WHAT YOU WILL DO:
Repeat only the lines below from the one containing "exists r, out." through the one containing "Lemma empty_items : tbl_ok", inclusive, exactly as written.

SOURCE INFORMATION:
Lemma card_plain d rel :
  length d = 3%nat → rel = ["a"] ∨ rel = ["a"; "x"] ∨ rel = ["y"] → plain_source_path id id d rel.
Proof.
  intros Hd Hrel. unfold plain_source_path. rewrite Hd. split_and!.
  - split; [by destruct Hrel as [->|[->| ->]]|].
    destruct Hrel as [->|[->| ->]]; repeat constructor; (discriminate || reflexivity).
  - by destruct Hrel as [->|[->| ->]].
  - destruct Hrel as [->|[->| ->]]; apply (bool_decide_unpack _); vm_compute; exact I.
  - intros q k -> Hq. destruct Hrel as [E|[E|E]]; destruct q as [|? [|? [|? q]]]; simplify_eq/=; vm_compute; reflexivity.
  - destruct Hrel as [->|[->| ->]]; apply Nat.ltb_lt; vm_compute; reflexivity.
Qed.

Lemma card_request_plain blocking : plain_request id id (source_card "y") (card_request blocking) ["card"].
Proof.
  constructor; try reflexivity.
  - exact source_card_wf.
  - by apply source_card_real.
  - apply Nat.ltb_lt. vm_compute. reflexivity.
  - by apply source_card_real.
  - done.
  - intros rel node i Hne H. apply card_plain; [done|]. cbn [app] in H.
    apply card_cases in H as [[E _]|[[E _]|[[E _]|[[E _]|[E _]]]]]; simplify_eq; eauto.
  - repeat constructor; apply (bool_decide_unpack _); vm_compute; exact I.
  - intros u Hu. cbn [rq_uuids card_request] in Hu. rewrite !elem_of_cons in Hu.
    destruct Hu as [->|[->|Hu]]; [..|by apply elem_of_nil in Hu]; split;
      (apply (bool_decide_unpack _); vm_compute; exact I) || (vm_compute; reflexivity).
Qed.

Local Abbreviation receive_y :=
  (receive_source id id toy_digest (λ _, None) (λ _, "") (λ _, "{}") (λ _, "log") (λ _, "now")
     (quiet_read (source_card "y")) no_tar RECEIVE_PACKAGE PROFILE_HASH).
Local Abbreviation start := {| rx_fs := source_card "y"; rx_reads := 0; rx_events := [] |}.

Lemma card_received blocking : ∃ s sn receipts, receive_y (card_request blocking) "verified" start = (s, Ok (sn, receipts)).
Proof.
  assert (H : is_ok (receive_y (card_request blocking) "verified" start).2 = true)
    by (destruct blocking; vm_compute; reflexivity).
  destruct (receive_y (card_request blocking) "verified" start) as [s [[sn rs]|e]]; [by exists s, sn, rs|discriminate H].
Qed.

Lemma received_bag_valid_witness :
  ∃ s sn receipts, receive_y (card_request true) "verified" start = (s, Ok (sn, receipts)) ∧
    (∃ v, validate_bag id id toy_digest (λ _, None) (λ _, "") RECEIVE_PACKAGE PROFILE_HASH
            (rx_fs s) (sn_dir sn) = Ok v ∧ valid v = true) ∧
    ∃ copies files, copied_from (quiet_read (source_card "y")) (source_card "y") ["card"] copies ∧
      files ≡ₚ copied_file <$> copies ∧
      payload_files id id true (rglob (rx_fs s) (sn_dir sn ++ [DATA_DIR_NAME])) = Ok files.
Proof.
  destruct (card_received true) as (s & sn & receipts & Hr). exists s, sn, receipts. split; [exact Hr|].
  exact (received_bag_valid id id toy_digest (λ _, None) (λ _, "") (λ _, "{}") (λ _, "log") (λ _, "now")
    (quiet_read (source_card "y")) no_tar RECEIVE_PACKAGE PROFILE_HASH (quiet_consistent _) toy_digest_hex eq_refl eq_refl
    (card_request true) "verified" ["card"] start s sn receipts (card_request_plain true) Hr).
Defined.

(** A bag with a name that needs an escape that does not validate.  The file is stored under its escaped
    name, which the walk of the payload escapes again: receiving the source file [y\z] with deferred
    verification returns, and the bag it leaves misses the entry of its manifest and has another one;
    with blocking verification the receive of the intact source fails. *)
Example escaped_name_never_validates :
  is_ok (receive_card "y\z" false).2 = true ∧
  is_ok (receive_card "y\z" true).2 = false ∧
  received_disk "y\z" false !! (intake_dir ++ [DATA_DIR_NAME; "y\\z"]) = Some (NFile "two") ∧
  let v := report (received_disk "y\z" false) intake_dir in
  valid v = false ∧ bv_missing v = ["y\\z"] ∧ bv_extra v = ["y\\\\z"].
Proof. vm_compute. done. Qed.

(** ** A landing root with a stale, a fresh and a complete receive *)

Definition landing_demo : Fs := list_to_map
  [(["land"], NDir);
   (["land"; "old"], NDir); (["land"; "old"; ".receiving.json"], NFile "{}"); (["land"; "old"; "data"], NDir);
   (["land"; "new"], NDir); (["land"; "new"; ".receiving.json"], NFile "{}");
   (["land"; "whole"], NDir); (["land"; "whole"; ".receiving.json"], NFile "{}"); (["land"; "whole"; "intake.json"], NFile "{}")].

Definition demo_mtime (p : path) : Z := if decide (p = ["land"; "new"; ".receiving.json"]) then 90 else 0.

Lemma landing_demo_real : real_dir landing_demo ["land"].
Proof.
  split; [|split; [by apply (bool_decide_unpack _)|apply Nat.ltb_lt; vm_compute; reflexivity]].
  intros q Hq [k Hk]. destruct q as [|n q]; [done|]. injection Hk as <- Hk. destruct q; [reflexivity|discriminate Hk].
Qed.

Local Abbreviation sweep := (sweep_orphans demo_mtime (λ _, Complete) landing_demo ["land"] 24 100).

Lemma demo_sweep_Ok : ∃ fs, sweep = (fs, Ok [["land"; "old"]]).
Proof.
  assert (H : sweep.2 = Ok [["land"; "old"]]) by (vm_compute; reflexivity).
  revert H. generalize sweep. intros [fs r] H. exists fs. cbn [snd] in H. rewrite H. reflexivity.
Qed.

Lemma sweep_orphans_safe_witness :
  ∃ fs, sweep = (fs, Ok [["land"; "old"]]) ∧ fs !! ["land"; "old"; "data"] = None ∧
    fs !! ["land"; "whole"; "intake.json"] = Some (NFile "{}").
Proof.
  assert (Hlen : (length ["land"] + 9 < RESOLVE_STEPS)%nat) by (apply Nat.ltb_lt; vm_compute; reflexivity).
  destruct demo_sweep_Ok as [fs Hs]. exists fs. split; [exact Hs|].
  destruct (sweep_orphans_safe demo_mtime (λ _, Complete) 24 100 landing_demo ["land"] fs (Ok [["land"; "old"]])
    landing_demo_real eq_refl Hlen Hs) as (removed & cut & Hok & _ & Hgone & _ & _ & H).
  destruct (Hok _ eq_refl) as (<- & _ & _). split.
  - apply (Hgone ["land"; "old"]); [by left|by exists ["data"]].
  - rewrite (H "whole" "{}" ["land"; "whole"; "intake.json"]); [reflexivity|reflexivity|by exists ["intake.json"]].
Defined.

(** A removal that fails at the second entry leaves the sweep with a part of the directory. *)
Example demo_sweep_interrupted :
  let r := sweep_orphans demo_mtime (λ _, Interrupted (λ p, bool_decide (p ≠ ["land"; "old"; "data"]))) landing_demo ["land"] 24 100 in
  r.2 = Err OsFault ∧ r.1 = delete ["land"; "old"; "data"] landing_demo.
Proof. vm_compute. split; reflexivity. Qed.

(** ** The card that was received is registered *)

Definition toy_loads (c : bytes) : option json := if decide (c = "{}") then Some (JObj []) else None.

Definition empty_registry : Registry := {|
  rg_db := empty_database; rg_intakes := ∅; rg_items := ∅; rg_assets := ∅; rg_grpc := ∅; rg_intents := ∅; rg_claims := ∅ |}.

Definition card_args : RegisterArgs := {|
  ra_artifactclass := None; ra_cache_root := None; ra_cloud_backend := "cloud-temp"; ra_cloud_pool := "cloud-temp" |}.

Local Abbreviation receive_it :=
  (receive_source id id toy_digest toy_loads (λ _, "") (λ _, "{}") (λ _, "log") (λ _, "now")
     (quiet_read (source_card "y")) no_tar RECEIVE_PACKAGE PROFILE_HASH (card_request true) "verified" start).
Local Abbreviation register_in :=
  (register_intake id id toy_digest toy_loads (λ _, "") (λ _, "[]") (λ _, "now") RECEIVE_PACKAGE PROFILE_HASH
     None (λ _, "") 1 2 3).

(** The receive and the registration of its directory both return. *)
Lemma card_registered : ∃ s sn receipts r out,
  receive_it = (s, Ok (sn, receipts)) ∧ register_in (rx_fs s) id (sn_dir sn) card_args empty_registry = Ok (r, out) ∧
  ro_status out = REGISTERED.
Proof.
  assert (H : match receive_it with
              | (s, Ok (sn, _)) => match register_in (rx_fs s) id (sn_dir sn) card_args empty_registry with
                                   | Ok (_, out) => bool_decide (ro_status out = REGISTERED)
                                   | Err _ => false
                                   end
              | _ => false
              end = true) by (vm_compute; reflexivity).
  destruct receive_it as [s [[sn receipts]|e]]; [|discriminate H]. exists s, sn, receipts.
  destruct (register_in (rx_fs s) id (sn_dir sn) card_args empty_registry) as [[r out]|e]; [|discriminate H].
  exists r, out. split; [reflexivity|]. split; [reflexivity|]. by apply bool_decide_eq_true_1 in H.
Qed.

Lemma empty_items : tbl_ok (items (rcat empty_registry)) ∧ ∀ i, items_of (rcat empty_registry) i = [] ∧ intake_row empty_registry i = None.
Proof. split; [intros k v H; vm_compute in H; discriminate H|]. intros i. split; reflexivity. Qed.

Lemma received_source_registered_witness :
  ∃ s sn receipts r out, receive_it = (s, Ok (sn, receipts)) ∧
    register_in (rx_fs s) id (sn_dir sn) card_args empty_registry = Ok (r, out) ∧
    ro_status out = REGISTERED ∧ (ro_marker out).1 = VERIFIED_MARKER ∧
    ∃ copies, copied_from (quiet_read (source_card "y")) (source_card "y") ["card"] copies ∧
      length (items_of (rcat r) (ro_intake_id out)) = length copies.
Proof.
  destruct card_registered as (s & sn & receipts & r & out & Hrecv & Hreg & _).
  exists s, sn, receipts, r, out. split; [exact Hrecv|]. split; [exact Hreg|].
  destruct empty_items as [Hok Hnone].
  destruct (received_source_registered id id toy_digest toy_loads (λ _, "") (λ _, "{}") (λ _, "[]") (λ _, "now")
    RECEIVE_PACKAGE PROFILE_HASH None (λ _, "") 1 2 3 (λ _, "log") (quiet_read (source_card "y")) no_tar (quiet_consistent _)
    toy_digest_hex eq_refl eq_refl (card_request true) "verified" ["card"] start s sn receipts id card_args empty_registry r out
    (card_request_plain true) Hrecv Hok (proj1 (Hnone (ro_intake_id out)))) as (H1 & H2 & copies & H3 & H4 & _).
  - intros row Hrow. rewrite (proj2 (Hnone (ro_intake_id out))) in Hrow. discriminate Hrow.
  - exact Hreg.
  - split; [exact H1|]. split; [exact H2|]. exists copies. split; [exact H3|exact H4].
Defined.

ANSWER TO THE EXERCISE:
  exists r, out. split; [reflexivity|]. split; [reflexivity|]. by apply bool_decide_eq_true_1 in H.
Qed.

Lemma empty_items : tbl_ok (items (rcat empty_registry)) ∧ ∀ i, items_of (rcat empty_registry) i = [] ∧ intake_row empty_registry i = None.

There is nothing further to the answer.